Cessione di ramo d’azienda: il giudice deve valutare gli elementi organizzativi e produttivi nel complesso

  • 18 Settembre 2026
  • Pubblicazioni
Al centro della lite, la qualificazione come cessione di ramo di azienda ai sensi dell’articolo 2112 c.c. piuttosto che come trasferimento di ramo d’azienda dell’operazione verificatasi in concreto.
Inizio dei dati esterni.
(** ** The call surface *)

(** X16: each of the four call helpers, given handles of either kind
    (word 0 is read the same way in the callee's and in an argument's
    place, so a handle from [JuliaFunction] serves as well as a value
    handle): when this one application of the callee to these
    arguments gives a value, not the null reference of a raised
    exception, and leaves the anchor table in a state that handle
    creations and finalisations from [InitKernel] produce, storage
    being shorter than [INT_MAX], the helper returns a handle on that
    value at the index popped from the free list, an index that was
    not occupied and is the one index newly occupied, with the value
    in its cell.  Nothing is asked of the callee at other arguments
    or in other states. *)
Theorem JuliaCallFunc_anchors_result
    (jl_call : jl_value -> list jl_value -> anchor_table -> jl_value * anchor_table)
    (jl_get_function : string -> jl_value)
    (es : list host_event) (w : world) (st : anchor_table) (name : string)
    (func arg1 arg2 arg3 : Obj) (f a1 a2 a3 result : jl_value) :
  run_events es init_world = Some w ->
  fits_int (table w) ->
  GET_JULIA_FUNC func = Some f ->
  ADDR_OBJ_0 arg1 = Some a1 ->
  ADDR_OBJ_0 arg2 = Some a2 ->
  ADDR_OBJ_0 arg3 = Some a3 ->
  result ≠ NULL ->
  (jl_call f [] st = (result, table w) ->
   anchors_result w (JuliaCallFunc0Arg jl_call func st) result) /\
  (jl_call f [a1] st = (result, table w) ->
   anchors_result w (JuliaCallFunc1Arg jl_call func arg1 st) result) /\
  (jl_call f [a1; a2] st = (result, table w) ->
   anchors_result w (JuliaCallFunc2Arg jl_call func arg1 arg2 st) result) /\
  (jl_call f [a1; a2; a3] st = (result, table w) ->
   anchors_result w (JuliaCallFunc3Arg jl_call func arg1 arg2 arg3 st) result) /\
  (jl_call (jl_get_function (CSTR_STRING name)) [f] st = (result, table w) ->
   anchors_result w
     (JuliaCallFunc1Arg jl_call (JuliaFunction jl_get_function name) func st)
     result).
Proof.
  intros Hrun Hfits Hf Ha1 Ha2 Ha3 Hresult.
  pose proof (table_inv_reachable es w Hrun Hfits) as Hinv.
  assert (anchors_result w (NewJuliaObj result (table w)) result) as Hanchor.
  { destruct (NewJuliaObj_occupied w result Hinv Hfits Hresult)
      as (position & st' & Hnew & Hfree & Hocc).
    destruct (NewJuliaObj_cell w result _ st' Hinv Hnew)
      as (position' & [= <-] & Hlast & Hcell).
    by exists position, st'. }
  unfold JuliaCallFunc0Arg, JuliaCallFunc1Arg, JuliaCallFunc2Arg, JuliaCallFunc3Arg.
  unfold GET_JULIA_FUNC in *. cbn [JuliaFunction NewJuliaFunc ADDR_OBJ_0].
  rewrite Hf, Ha1, Ha2, Ha3.
  repeat split; intros ->; exact Hanchor.
Qed.

Lemma JuliaCallFunc_anchors_result_witness :
  let jl_call :=
    fun (callee : jl_value) (args : list jl_value) (st : anchor_table) =>
      (jl_string "r", st) in
  let jl_get_function := fun name => jl_string name in
  let st := mk_table [jl_int64 0; jl_bool true] [3; 1] in
  let w := mk_world st [JuliaObj (jl_bool true) 2] in
  let func := JuliaFuncObj (jl_other 7) in
  let arg := JuliaObj (jl_bool true) 2 in
  (jl_call (jl_other 7) [] st = (jl_string "r", table w) ->
   anchors_result w (JuliaCallFunc0Arg jl_call func st) (jl_string "r")) /\
  (jl_call (jl_other 7) [jl_bool true] st = (jl_string "r", table w) ->
   anchors_result w (JuliaCallFunc1Arg jl_call func arg st) (jl_string "r")) /\
  (jl_call (jl_other 7) [jl_bool true; jl_bool true] st = (jl_string "r", table w) ->
   anchors_result w (JuliaCallFunc2Arg jl_call func arg arg st) (jl_string "r")) /\
  (jl_call (jl_other 7) [jl_bool true; jl_bool true; jl_bool true] st =
     (jl_string "r", table w) ->
   anchors_result w (JuliaCallFunc3Arg jl_call func arg arg arg st) (jl_string "r")) /\
  (jl_call (jl_get_function (CSTR_STRING "sqrt")) [jl_other 7] st =
     (jl_string "r", table w) ->
   anchors_result w
     (JuliaCallFunc1Arg jl_call (JuliaFunction jl_get_function "sqrt") func st)
     (jl_string "r")).
Proof.
  intros jl_call jl_get_function st w func arg.
  apply (JuliaCallFunc_anchors_result jl_call jl_get_function
           [ev_NewJuliaObj (jl_string "a"); ev_NewJuliaObj (jl_bool true); ev_collect 1]
           w st "sqrt" func arg arg arg (jl_other 7)
           (jl_bool true) (jl_bool true) (jl_bool true) (jl_string "r")).
  - reflexivity.
  - unfold fits_int, INT_MAX. simpl. lia.
  - reflexivity.
  - reflexivity.
  - reflexivity.
  - reflexivity.
  - discriminate.
Defined.

(** ** Values that are not converted *)

Lemma JuliaUnbox_internal_unsupported_witness :
  JuliaUnbox_internal jl_nothing = Some Fail.
Proof.
  apply (JuliaUnbox_internal_unsupported jl_nothing).
  - discriminate.
  - reflexivity.
  - reflexivity.
Defined.

(** ** Creations in a row, finalisations in a row *)

Lemma julia_array_setindex_fresh (a : list jl_value) (C : jl_value) :
  julia_array_setindex (a ++ [jl_box_int64 0]) C (Z.of_nat (length a) + 1) = a ++ [C].
Proof.
  unfold julia_array_setindex.
  rewrite bool_decide_true by (rewrite length_app; simpl; lia).
  replace (Z.to_nat (Z.of_nat (length a) + 1 - 1)) with (length a + 0)%nat by lia.
  by rewrite insert_app_r.
Qed.

Lemma run_creations (Cs : list jl_value) :
  Forall (fun C => C ≠ NULL) Cs ->
  forall (a : list jl_value) (acc : list Obj),
    Z.of_nat (length a + length Cs) < INT_MAX ->
    run_events (ev_NewJuliaObj <$> Cs)
      (mk_world (mk_table a [Z.of_nat (length a) + 1]) acc) =
    Some (mk_world (mk_table (a ++ Cs) [Z.of_nat (length (a ++ Cs)) + 1])
                   (fresh_handles (Z.of_nat (length a) + 1) Cs acc)).
Proof.
  induction 1 as [|C Cs HC _ IH]; intros a acc Hlen; simpl in *.
  - by rewrite app_nil_r.
  - rewrite (NewJuliaObj_snoc C (mk_table a [Z.of_nat (length a) + 1]) []
               (Z.of_nat (length a) + 1) HC eq_refl).
    rewrite decide_True by done. cbn [GAP_MEMORY_STORAGE].
    rewrite julia_array_setindex_fresh.
    rewrite (sint32_int (Z.of_nat (length a) + 1)) by int_range.
    rewrite sint32_int by int_range.
    specialize (IH (a ++ [C]) (JuliaObj C (Z.of_nat (length a) + 1) :: acc)).
    rewrite length_app in IH. simpl in IH.
    replace (Z.of_nat (length a + 1) + 1) with (Z.of_nat (length a) + 1 + 1) in IH by lia.
    refine (eq_trans (IH ltac:(lia)) _). by rewrite <- app_assoc.
Qed.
Nello specifico, con la Sentenza n. 25189 del 10 settembre 2026, la Corte di Cassazione ha chiarito anzitutto che l’accertamento dei presupposti fattuali dell’una e dell’altra operazione costituisce una valutazione riservata al giudice di merito; inoltre, gli Ermellini precisano che detta valutazione deve considerare l’operazione nel suo complesso tanto negli aspetti organizzativi, quanto negli aspetti produttivi, non essendo i singoli elementi presi da soli sufficienti a qualificare l’operazione. Nel ricorso infatti erano stati presi in considerazione diversi elementi, come la costituzione di una società di scopo (che da sola non consente di qualificare come fittizia la cessione) o la presenza di un contratto di rete (che non esclude automaticamente l’autonomia funzionale dell’entità che viene trasferita) per qualificare l’operazione come trasferimento e non come cessione. Ciò che rileva invece, come osserva la Corte, è verificare se il complesso ceduto abbia in concreto un assetto organizzativo e le caratteristiche necessarie per costituire un’entità economica autonoma in grado di mantenere la sua identità anche dopo il trasferimento.